(Stored data entries)
Lemma collect_interval_own earlier s :
  triple (λ m, behind quiet (mt_vmm m) (mt_db m) earlier s ∧ answering m) (collect_interval (V := V) (last earlier) s)
    (λ _, steady) (λ _, steady).
Proof.
  destruct (last earlier) as [p|] eqn:Lp; cbn [collect_interval].
  2: { apply last_None in Lp as ->. apply triple_ret. intros m [B A]. split; [by eapply metered_first|done]. }
  intros m0 [B0 A0]. destruct (behind_interval _ _ _ _ _ _ B0 Lp) as (i & Ei & _ & _). revert m0 B0 A0. 
  cut (triple (λ m, behind quiet (mt_vmm m) (mt_db m) earlier s ∧ answering m)
         (interval ← failing (interval_between p s); r ← answer (store (StorageMetering_record_interval interval));
          match r with Ok _ => counting count_interval | Err PConflict => mret tt | Err error => stop error end)
         (λ _, steady) (λ _, steady)); [intros T m0 B0 A0; by apply T|].
  rewrite Ei. unfold failing. cbn [map_err].
  eapply (triple_bind _ _ _ (λ i' m, i' = i ∧ behind quiet (mt_vmm m) (mt_db m) earlier s ∧ answering m)); [by intros m Hm|].
  intros i'. eapply (triple_bind _ _ _ (λ _, steady)).
  { apply triple_answer.
    assert (∀ m, behind quiet (mt_vmm m) (mt_db m) earlier s → (StorageMetering_record_interval i (mt_db m)).1 = Ok tt ∧
              metered quiet (mt_vmm m) (StorageMetering_record_interval i (mt_db m)).2) as R.
    { intros m B. destruct (behind_interval _ _ _ _ _ _ B Lp) as (i2 & Ei2 & Hn & M). rewrite Ei in Ei2. injection Ei2 as <-.
      unfold StorageMetering_record_interval. by rewrite Hn. }
    apply steady_store.
    - by intros m (_ & _ & A).
    - intros m r db faults (-> & B & _) Ef A. destruct (R m B) as [E1 E2]. rewrite Ef in E1, E2. cbn in E1, E2. subst r. by split.
    - intros m e faults (_ & B & _) Hq. apply not_quiet; [done|]. apply B.
    - intros m e faults (-> & B & _) Hq. apply not_quiet; [done|]. eapply metered_weaken. by apply R. }
  intros [|[]]; try (by apply triple_stop); [by apply triple_counting|by apply triple_ret].
Qed.
Ltac look :=
  repeat (rewrite jget_jinsert; first [rewrite bool_decide_eq_true_2 by reflexivity | rewrite bool_decide_eq_false_2 by discriminate]).

Lemma uuid_read u : is_uuid u → uuid_from_slice (be_bytes 16 u) = Ok u.
Proof.
  intros Hu. unfold uuid_from_slice. rewrite length_be_bytes, bool_decide_eq_true_2 by done.
  by rewrite from_be_be_bytes_small.
Qed.
Lemma names_read s name : collect_names name (CText <$> btree_iter s) = Ok s.
Proof.
  assert (∀ l, collect_names name (CText <$> l) = Ok (list_to_set l)) as ->.
  { induction l as [|x l IH]; cbn [fmap list_fmap collect_names list_to_set]; [done|]. by rewrite IH. }
  f_equal. apply set_eq. intros x. by rewrite elem_of_list_to_set, elem_of_btree_iter.
Qed.
Lemma micros_read t v : micros t = Ok v → v = CInteger (t * 1000) ∧ micros_fit t = true.
Proof.
  unfold micros, micros_fit. destruct (checked _ _ _) as [z|] eqn:E; [|done]. apply checked_Some in E as [-> _]. by intros [= <-].
Qed.
Lemma micros_writes t : micros_fit t = true → micros t = Ok (CInteger (t * 1000)).
Proof. unfold micros, micros_fit. destruct (checked _ _ _) as [z|] eqn:E; [|done]. by apply checked_Some in E as [-> _]. Qed.

(** What the fields of a stored grant hold. *)
Definition time_value (t : i64) : CapsuleValue := CInteger (t * 1000).
Record stores (g : Grant) (f : Fields) : Prop := {
  st_subject_kind : jget (lit "subject_kind") f = Some (CText (SubjectKind_as_str (subject_kind (grant_subject g))));
  st_subject_id : jget (lit "subject_id") f = Some (uuid_bytes (subject_id (grant_subject g)));
  st_issuer_kind : jget (lit "issuer_kind") f = Some (CText (SubjectKind_as_str (subject_kind (grant_issuer g))));
  st_issuer_id : jget (lit "issuer_id") f = Some (uuid_bytes (subject_id (grant_issuer g)));
  st_actions : jget (lit "actions") f = Some (names (grant_actions g));
  st_resource_kind : jget (lit "resource_kind") f = Some (CText (selector_kind (grant_resource g)));
  st_resource_id : jget (lit "resource_id") f = match grant_resource g with Exact _ id => Some (CText id) | AnyOfKind _ => None end;
  st_delegable : jget (lit "delegable_actions") f = Some (names (grant_delegable_actions g));
  st_depth : jget (lit "max_depth") f = Some (CInteger (grant_max_depth g));
  st_parent : jget (lit "parent_id") f = uuid_bytes <$> grant_parent g;
  st_start : jget (lit "not_before_micros") f = Some (time_value (grant_not_before_millis g));
  st_expires : jget (lit "expires_at_micros") f = time_value <$> grant_expires_at_millis g;
  st_revoked : jget (lit "revoked_at_micros") f = time_value <$> grant_revoked_at_millis g;
  st_version : jget (lit "policy_version") f = Some (CText (grant_policy_version g));
}.

(** Writing one field leaves the others. *)
Lemma insert_time_get name value f f' k :
  insert_time name value f = Ok f' →
  jget k f' = if bool_decide (k = name) then match value with Some t => Some (time_value t) | None => jget k f end else jget k f.
Proof.
  unfold insert_time. destruct value as [t|]; [|intros [= <-]; by case_bool_decide].
  destruct (micros t) as [v|] eqn:Hm; [|done]. apply micros_read in Hm as [-> _]. intros [= <-]. apply jget_jinsert.
Qed.

Lemma grant_fields_stores g f : grant_fields g = Ok f → stores g f.
Proof.
  unfold grant_fields. destruct (micros _) as [v|] eqn:Hm; [|done]. apply micros_read in Hm as [-> _]. cbv zeta.
  set (base := jinsert (lit "policy_version") _ _).
  set (f1 := match grant_resource g with Exact _ id => _ | AnyOfKind _ => _ end).
  set (f2 := match grant_parent g with Some _ => _ | None => _ end).
  destruct (insert_time (lit "expires_at_micros") _ f2) as [f3|] eqn:H3; [|done]. intros H4.
  assert (∀ k, jget k f = if bool_decide (k = lit "revoked_at_micros") then time_value <$> grant_revoked_at_millis g
    else if bool_decide (k = lit "expires_at_micros") then time_value <$> grant_expires_at_millis g
    else if bool_decide (k = lit "parent_id") then uuid_bytes <$> grant_parent g
    else if bool_decide (k = lit "resource_id") then match grant_resource g with Exact _ id => Some (CText id) | AnyOfKind _ => None end
    else jget k base) as Hget.
  { assert (∀ k, jget k f1 = if bool_decide (k = lit "resource_id")
      then match grant_resource g with Exact _ id => Some (CText id) | AnyOfKind _ => None end else jget k base) as G1.
    { intros k. subst f1. destruct (grant_resource g); [apply jget_jinsert|]. case_bool_decide; [subst k; subst base; by look|done]. }
    assert (∀ k, jget k f2 = if bool_decide (k = lit "parent_id") then uuid_bytes <$> grant_parent g else jget k f1) as G2.
    { intros k. subst f2. destruct (grant_parent g); [apply jget_jinsert|]. case_bool_decide; [|done]. subst k. rewrite G1. subst base. by look. }
    intros k. rewrite (insert_time_get _ _ _ _ k H4), (insert_time_get _ _ _ _ k H3), G2, G1.
    repeat case_bool_decide; subst; try done; (destruct (grant_revoked_at_millis g)); (destruct (grant_expires_at_millis g)); try done; subst base; by look. }
  constructor; rewrite Hget; try reflexivity; subst base; by look.
Qed.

== Task statement ==
Using the entries above, return exactly the lines from the line with "assert (∀ k, jget k f = if" to the line with "assert (∀ k, jget k f2", counting both of those lines.

== Completed exercise ==
  assert (∀ k, jget k f = if bool_decide (k = lit "revoked_at_micros") then time_value <$> grant_revoked_at_millis g
    else if bool_decide (k = lit "expires_at_micros") then time_value <$> grant_expires_at_millis g
    else if bool_decide (k = lit "parent_id") then uuid_bytes <$> grant_parent g
    else if bool_decide (k = lit "resource_id") then match grant_resource g with Exact _ id => Some (CText id) | AnyOfKind _ => None end
    else jget k base) as Hget.
  { assert (∀ k, jget k f1 = if bool_decide (k = lit "resource_id")
      then match grant_resource g with Exact _ id => Some (CText id) | AnyOfKind _ => None end else jget k base) as G1.
    { intros k. subst f1. destruct (grant_resource g); [apply jget_jinsert|]. case_bool_decide; [subst k; subst base; by look|done]. }
    assert (∀ k, jget k f2 = if bool_decide (k = lit "parent_id") then uuid_bytes <$> grant_parent g else jget k f1) as G2.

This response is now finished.